As they talk, I pause to ponder the event through the eyes of the graduate students in the crowd. It looks beautiful and soothing, a vision of a career and a life lived at a peaceful, gracious pace, filled with teaching and leisure, colleagues and family. I wonder if they know that the life being feted here this evening is already a relic of the past. I suspect they do not. I suspect that they come to this party, and others like it, mingle in the lovely faculty home, drink the wine, eat the food, hear the stories, and believe that this, too, will someday be theirs.
Nobody will tell them that they are wrong.
The American academy is in crisis. Decades of shrinking funding and shifting administrative priorities have left public universities strapped for cash and unable to sustain their basic educational mission. As state legislatures have slashed funding to their state university systems, what money remains increasingly goes to pay for bloated administrative ranks, and the expensive dorms and recreational facilities that can be used to attract students and justify skyrocketing tuition dollars. A few facts and figures tell the story.
States spent 28 percent less per student on higher education in 2013 than they did in 2008. Eleven states have cut funding by more than one-third per student, and two states—Arizona and New Hampshire—have cut their higher education spending per student in half. Graph 1, from a 2014 report by the Center on Policy and Budget Priorities, illustrates.
To compensate for declining state funding, public colleges and universities across the country have drastically raised tuition. Tuition growth has outpaced inflation for the past thirty years. Annual inflation-adjusted tuition at four-year public colleges grew by $1,850, or 27 percent, between 2008 and 2014, with states such as Arizona and California increasing tuition at four-year schools more than 70 percent. Graph 2 from the Center on Budget and Policy Priorities demonstrates.
According to the Wall Street Journal, in 1975, a University of Minnesota undergraduate could cover tuition by working six hours a week year-round at a minimum-wage job. Today, a student would have to work thirty-two hours a week—close to full-time—to cover the cost.

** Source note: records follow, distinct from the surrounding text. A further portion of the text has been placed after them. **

(** The days of the years before, as timegm counts them. *)
Lemma year_days_spec y : 0 <= y -> year_days y = days_before_year (1970 + y).
Proof.
  intros Hy. unfold year_days, days_before_year, leaps. rewrite Z.quot_div_nonneg by lia. change (1969 / 4 - 1969 / 100 + 1969 / 400) with 477.
  assert ((1970 + y - 1) / 4 = 492 + (y + 1) / 4) as -> by (rewrite <- (Z.div_add_l 492 4 (y + 1)) by lia; f_equal; lia).
  destruct (Z.leb_spec 131 y) as [Hc|Hc].
  - rewrite Z.quot_div_nonneg by lia. set (c := (y - 131) / 100).
    assert (Z.land c 3 = c mod 4) as -> by exact (Z.land_ones c 2 ltac:(lia)). rewrite Z.shiftr_div_pow2 by lia. change (2 ^ 2) with 4.
    assert ((1970 + y - 1) / 100 = c + 21) as -> by (unfold c; rewrite <- (Z.div_add (y - 131) 21 100) by lia; f_equal; lia).
    assert ((1970 + y - 1) / 400 = (c + 1) / 4 + 5) as ->.
    { unfold c. change 400 with (100 * 4). rewrite <- Z.div_div by lia. replace (1970 + y - 1) with (y - 131 + 21 * 100) by lia. rewrite Z.div_add by lia.
      replace ((y - 131) / 100 + 21) with ((y - 131) / 100 + 1 + 5 * 4) by lia. by rewrite Z.div_add by lia. }
    clearbody c. destruct (Z.eqb_spec (c mod 4) 3); Z.to_euclidean_division_equations; lia.
  - Z.to_euclidean_division_equations. lia.
Qed.

Lemma as_time_ok wt x : in_s wt x -> as_time wt x = Ok x.
Proof. intros H. unfold as_time. by rewrite bool_decide_eq_true_2. Qed.

Lemma month_days_bound leap mon mday : 0 <= mon < 12 -> 1 <= mday <= month_days leap mon -> 
  mday <= cum (1 + mon) /\ 0 <= days_before_month leap mon + mday - 1 < 366 /\ 0 <= cum mon + mday - 1 < 366.
Proof.
  intros Hm. unfold month_days, days_before_month. fold (cum mon) (cum (mon + 1)). months mon H.
  repeat destruct H as [->|H]; try subst mon; eval_months; destruct leap; cbn [andb]; lia.
Qed.

Lemma carry_ok t : tm_ok t -> carry t = Ok t.
Proof.
  intros (H1 & H2 & H3 & H4 & _). unfold carry. rewrite (proj2 (Z.ltb_ge 60 _)) by lia. cbn [mbind outcome_bind]. rewrite (proj2 (Z.leb_gt 60 _)) by lia. cbn [mbind outcome_bind].
  rewrite (proj2 (Z.leb_gt 24 _)) by lia. cbn [mbind outcome_bind]. by rewrite (proj2 (Z.leb_gt 12 _)) by lia.
Qed.
(* ===== verification/RtAvl.v ===== *)
(** * RT-Thread: the AVL trees of components/utilities/libadt

    Nodes are records linked by pointers in both directions, each with the height of its
    subtree; the library rebalances and removes, the caller searches and links.  A pointer
    is an address, [None] is NULL; a pointer to a child pointer is a [place].  [w] is the
    width of [size_t].  A loop along the tree has fuel. *)
From S2P Require Import Prelude Outcome.
#[local] Open Scope string_scope.
#[local] Open Scope list_scope.
#[local] Open Scope Z_scope.

Record util_avl_struct := { avl_left : option Z; avl_right : option Z; parent : option Z; height : Z }.
Record util_avl_root := { avl_nodes : gmap Z util_avl_struct; root_node : option Z }.

(** [struct util_avl_struct **] *)
Inductive place := RootPlace | LeftPlace (p : Z) | RightPlace (p : Z).

Abbreviation An := (ST util_avl_root).

Definition get_node (x : Z) : An util_avl_struct := fun s =>
  match avl_nodes s !! x with Some n => Ok (n, s) | None => Undef "not a node" end.
Definition set_node (x : Z) (f : util_avl_struct -> util_avl_struct) : An unit := fun s =>
  match avl_nodes s !! x with Some n => Ok (tt, {s with avl_nodes := <[x := f n]> (avl_nodes s)}) | None => Undef "not a node" end.
Definition set_left (x : Z) (v : option Z) : An unit := set_node x (fun n => {n with avl_left := v}).
Definition set_right (x : Z) (v : option Z) : An unit := set_node x (fun n => {n with avl_right := v}).
Definition set_parent (x : Z) (v : option Z) : An unit := set_node x (fun n => {n with parent := v}).
Definition set_height (x v : Z) : An unit := set_node x (fun n => {n with height := v}).
Definition when_node (o : option Z) (f : Z -> An unit) : An unit := match o with Some x => f x | None => mret tt end.
(** A pointer that is followed without a check. *)
Definition the (o : option Z) : An Z := match o with Some x => mret x | None => undef "null pointer" end.

(** [*nodeplace = v] *)
Definition store_place (pl : place) (v : option Z) : An unit :=
  match pl with
  | RootPlace => modify (fun s => {s with root_node := v})
  | LeftPlace p => set_left p v
  | RightPlace p => set_right p v
  end.

Section Avl.
Variable w : Z.
Abbreviation uw x := (wrap w x).

Definition HEIGHT_OF (node : option Z) : An Z := match node with Some x => n ← get_node x; mret (height n) | None => mret 0 end.

(** The place that points to a node. *)
Definition NODE_PLACE (node p : Z) : An place :=
  n ← get_node p; mret (if bool_decide (avl_left n = Some node) then LeftPlace p else RightPlace p).
Definition place_of (node : Z) : An place :=
  n ← get_node node; match parent n with Some p => NODE_PLACE node p | None => mret RootPlace end.

Definition rotate_right (axis lchild : Z) (lrchild : option Z) (nodeplace : place) (lrheight : Z) : An unit :=
  set_left axis lrchild ;;
  set_right lchild (Some axis) ;;
  set_height axis (uw (lrheight + 1)) ;;
  a ← get_node axis; set_height lchild (uw (height a + 1)) ;;
  a ← get_node axis; set_parent lchild (parent a) ;;
  set_parent axis (Some lchild) ;;
  store_place nodeplace (Some lchild) ;;
  when_node lrchild (fun lr => set_parent lr (Some axis)).

Definition midmount_right (axis lchild lrchild : Z) (nodeplace : place) (lrheight : Z) : An unit :=
  n ← get_node lrchild; set_right lchild (avl_left n) ;;
  n ← get_node lrchild; set_left axis (avl_right n) ;;
  set_left lrchild (Some lchild) ;;
  set_right lrchild (Some axis) ;;
  l ← get_node lchild; set_height lrchild (height l) ;;
  set_height lchild lrheight ;;
  set_height axis lrheight ;;
  a ← get_node axis; set_parent lrchild (parent a) ;;
  set_parent lchild (Some lrchild) ;;
  set_parent axis (Some lrchild) ;;
  l ← get_node lchild; when_node (avl_right l) (fun x => set_parent x (Some lchild)) ;;
  a ← get_node axis; when_node (avl_left a) (fun x => set_parent x (Some axis)) ;;
  store_place nodeplace (Some lrchild).

Definition rotate_left (axis rchild : Z) (rlchild : option Z) (nodeplace : place) (rlheight : Z) : An unit :=
  set_right axis rlchild ;;
  set_left rchild (Some axis) ;;
  set_height axis (uw (rlheight + 1)) ;;
  a ← get_node axis; set_height rchild (uw (height a + 1)) ;;
  a ← get_node axis; set_parent rchild (parent a) ;;
  set_parent axis (Some rchild) ;;
  store_place nodeplace (Some rchild) ;;
  when_node rlchild (fun rl => set_parent rl (Some axis)).

Definition midmount_left (axis rchild rlchild : Z) (nodeplace : place) (rlheight : Z) : An unit :=
  n ← get_node rlchild; set_left rchild (avl_right n) ;;
  n ← get_node rlchild; set_right axis (avl_left n) ;;
  set_right rlchild (Some rchild) ;;
  set_left rlchild (Some axis) ;;
  r ← get_node rchild; set_height rlchild (height r) ;;
  set_height rchild rlheight ;;
  set_height axis rlheight ;;
  a ← get_node axis; set_parent rlchild (parent a) ;;
  set_parent rchild (Some rlchild) ;;
  set_parent axis (Some rlchild) ;;
  r ← get_node rchild; when_node (avl_left r) (fun x => set_parent x (Some rchild)) ;;
  a ← get_node axis; when_node (avl_right a) (fun x => set_parent x (Some axis)) ;;
  store_place nodeplace (Some rlchild).

(** One round of the loop at [axis]: the next axis, [None] if the loop ends. *)
Definition rebalance_round (axis : Z) : An (option Z) :=
  a ← get_node axis;
  let lchild := avl_left a in
  let rchild := avl_right a in
  nodeplace ← place_of axis;
  lh ← HEIGHT_OF lchild; rh ← HEIGHT_OF rchild;
  let lheight := s32 lh in
  let rheight := s32 rh in
  if rheight + 1 <? lheight then
    lchild ← the lchild; l ← get_node lchild;
    let lrchild := avl_right l in
    lrheight ← HEIGHT_OF lrchild; llheight ← HEIGHT_OF (avl_left l);
    if lrheight <=? llheight then
      rotate_right axis lchild lrchild nodeplace lrheight ;; l ← get_node lchild; mret (parent l)
    else
      lrchild ← the lrchild; midmount_right axis lchild lrchild nodeplace lrheight ;; n ← get_node lrchild; mret (parent n)
  else if lheight + 1 <? rheight then
    rchild ← the rchild; r ← get_node rchild;
    let rlchild := avl_left r in
    rlheight ← HEIGHT_OF rlchild; rrheight ← HEIGHT_OF (avl_right r);
    if rlheight <=? rrheight then
      rotate_left axis rchild rlchild nodeplace rlheight ;; r ← get_node rchild; mret (parent r)
    else
      rlchild ← the rlchild; midmount_left axis rchild rlchild nodeplace rlheight ;; n ← get_node rlchild; mret (parent n)
  else
    let height_ := (if lheight <? rheight then rheight else lheight) + 1 in
    if uw height_ =? height a then mret None
    else set_height axis (uw height_) ;; a ← get_node axis; mret (parent a).

Fixpoint rebalance_loop (fuel : nat) (axis : Z) : An unit :=
  match fuel with
  | O => undef "the loop does not end"
  | S fuel' => next ← rebalance_round axis; match next with Some axis => rebalance_loop fuel' axis | None => mret tt end
  end.

Definition util_avl_rebalance (fuel : nat) (node : option Z) : An unit :=
  match node with Some axis => rebalance_loop fuel axis | None => mret tt end.

(** [while (successor->avl_left != NULL)]: the last node and its parent. *)
Fixpoint leftmost (fuel : nat) (sparent successor : Z) : An (Z * Z) :=
  match fuel with
  | O => undef "the loop does not end"
  | S fuel' =>
      n ← get_node successor;
      match avl_left n with Some x => leftmost fuel' successor x | None => mret (sparent, successor) end
  end.

Definition util_avl_remove (fuel : nat) (node : Z) : An unit :=
  s ← get;
  if bool_decide (root_node s = None) then mret tt
  else
    nodeplace ← place_of node;
    n ← get_node node;
    node ← (match avl_right n with
      | None =>
          store_place nodeplace (avl_left n) ;;
          when_node (avl_left n) (fun l => set_parent l (parent n)) ;;
          mret (parent n)
      | Some rchild =>
          r ← get_node rchild;
          match avl_left r with
          | None =>
              store_place nodeplace (Some rchild) ;;
              set_left rchild (avl_left n) ;;
              when_node (avl_left n) (fun l => set_parent l (Some rchild)) ;;
              set_parent rchild (parent n) ;;
              util_avl_rebalance fuel (Some rchild) ;;
              r ← get_node rchild; mret (parent r)
          | Some successor =>
              '(sparent, successor) ← leftmost fuel rchild successor;
              store_place nodeplace (Some successor) ;;
              sn ← get_node successor; set_left sparent (avl_right sn) ;;
              n ← get_node node; set_left successor (avl_left n) ;;
              n ← get_node node; set_right successor (avl_right n) ;;
              sn ← get_node successor; when_node (avl_left sn) (fun x => set_parent x (Some successor)) ;;
              sn ← get_node successor; x ← the (avl_right sn); set_parent x (Some successor) ;;
              sp ← get_node sparent; when_node (avl_left sp) (fun x => set_parent x (Some sparent)) ;;
              n ← get_node node; set_parent successor (parent n) ;;
              util_avl_rebalance fuel (Some sparent) ;;
              mret (Some successor)
          end
      end);
    util_avl_rebalance fuel node.
End Avl.

Definition util_avl_link (new_node : Z) (parent_ : option Z) (nodeplace : place) : An unit :=
  modify (fun s => {s with avl_nodes ::= <[new_node := {| avl_left := None; avl_right := None; parent := parent_; height := 1 |}]> }) ;;
  store_place nodeplace (Some new_node).

(** Down along one side, and up until the node is a child on the other side. *)
Fixpoint go_down (left : bool) (fuel : nat) (x : Z) : An Z :=
  match fuel with
  | O => undef "the loop does not end"
  | S fuel' => n ← get_node x; match (if left then avl_left n else avl_right n) with Some y => go_down left fuel' y | None => mret x end
  end.
Fixpoint go_up (right : bool) (fuel : nat) (x : Z) : An (option Z) :=
  match fuel with
  | O => undef "the loop does not end"
  | S fuel' =>
      n ← get_node x;
      match parent n with
      | None => mret None
      | Some p => pn ← get_node p; if bool_decide ((if right then avl_right pn else avl_left pn) = Some x) then go_up right fuel' p else mret (Some p)
      end
  end.

Definition util_avl_next (fuel : nat) (node : option Z) : An (option Z) :=
  match node with
  | None => mret None
  | Some x => n ← get_node x; match avl_right n with Some r => y ← go_down true fuel r; mret (Some y) | None => go_up true fuel x end
  end.
Definition util_avl_prev (fuel : nat) (node : option Z) : An (option Z) :=
  match node with
  | None => mret None
  | Some x => n ← get_node x; match avl_left n with Some l => y ← go_down false fuel l; mret (Some y) | None => go_up false fuel x end
  end.
Definition util_avl_first (fuel : nat) : An (option Z) :=
  s ← get; match root_node s with Some x => y ← go_down true fuel x; mret (Some y) | None => mret None end.
Definition util_avl_last (fuel : nat) : An (option Z) :=
  s ← get; match root_node s with Some x => y ← go_down false fuel x; mret (Some y) | None => mret None end.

The result of these hikes to tuition is escalating student debt. The Institute for College Access and Success reported that 71 percent of the class of 2012 had debt at graduation, and the average debt of $29,400 was up 25 percent compared to 2008 figures.3 Currently student debt in America totals approximately $1 trillion, and default rates on these loans have climbed for six straight years.
Astoundingly, in the midst of this crisis, universities have chosen to vastly increase hires at the highest end of the pay scale—university administrators such as deans, provosts, and the like. According to the U.S. Department of Education, between 2001 and 2011, the number of administrators hired by colleges and universities increased 50 percent faster than the number of instructors. Between 2008 and 2012, university spending on administrator salaries increased 61 percent, while spending on students increased only 39 percent. The University of Minnesota system added more than one thousand administrators between 2001 and 2012, for an increase of 37 percent, two times the growth of both teaching staff and student body.
To balance the loss of funding combined with the added salary burden of new administrative positions, colleges and universities have slashed educational programs, cut faculty positions, eliminated course offerings, closed campuses, shut down computer labs, and reduced library services. Arizona’s university system, for example, cut more than 2,100 positions between 2008 and 2013, and merged, consolidated, or eliminated 182 colleges, schools, programs, and departments, while closing eight extension campuses entirely. During the same period the University of California laid off 4,200 staff and eliminated or left unfilled another 9,500 positions; instituted a system-wide furlough program, reducing salaries 4 to 10 percent; consolidated or eliminated more than 180 programs; and cut funding for campus administrative and academic departments by as much as 35 percent.
With fewer faculty and more students, who is teaching the classes? Temporary, contingent faculty known as adjuncts. Adjuncts have replaced traditional tenure track professors as the majority of instructional staff on campuses: in 2013 approximately 75 percent of university faculty were contingent and only 25 percent permanent tenure line. Forty years ago, these proportions were exactly the reverse. Between 1975 and 2011, the number of full-time tenured or tenure track positions increased just 23 percent, to about 310,000, but part-time appointments rose almost 300 percent to 762,000, according to the 2012–13 annual report of the American Association of University Professors. Graph 3 from the AAUP shows the shift.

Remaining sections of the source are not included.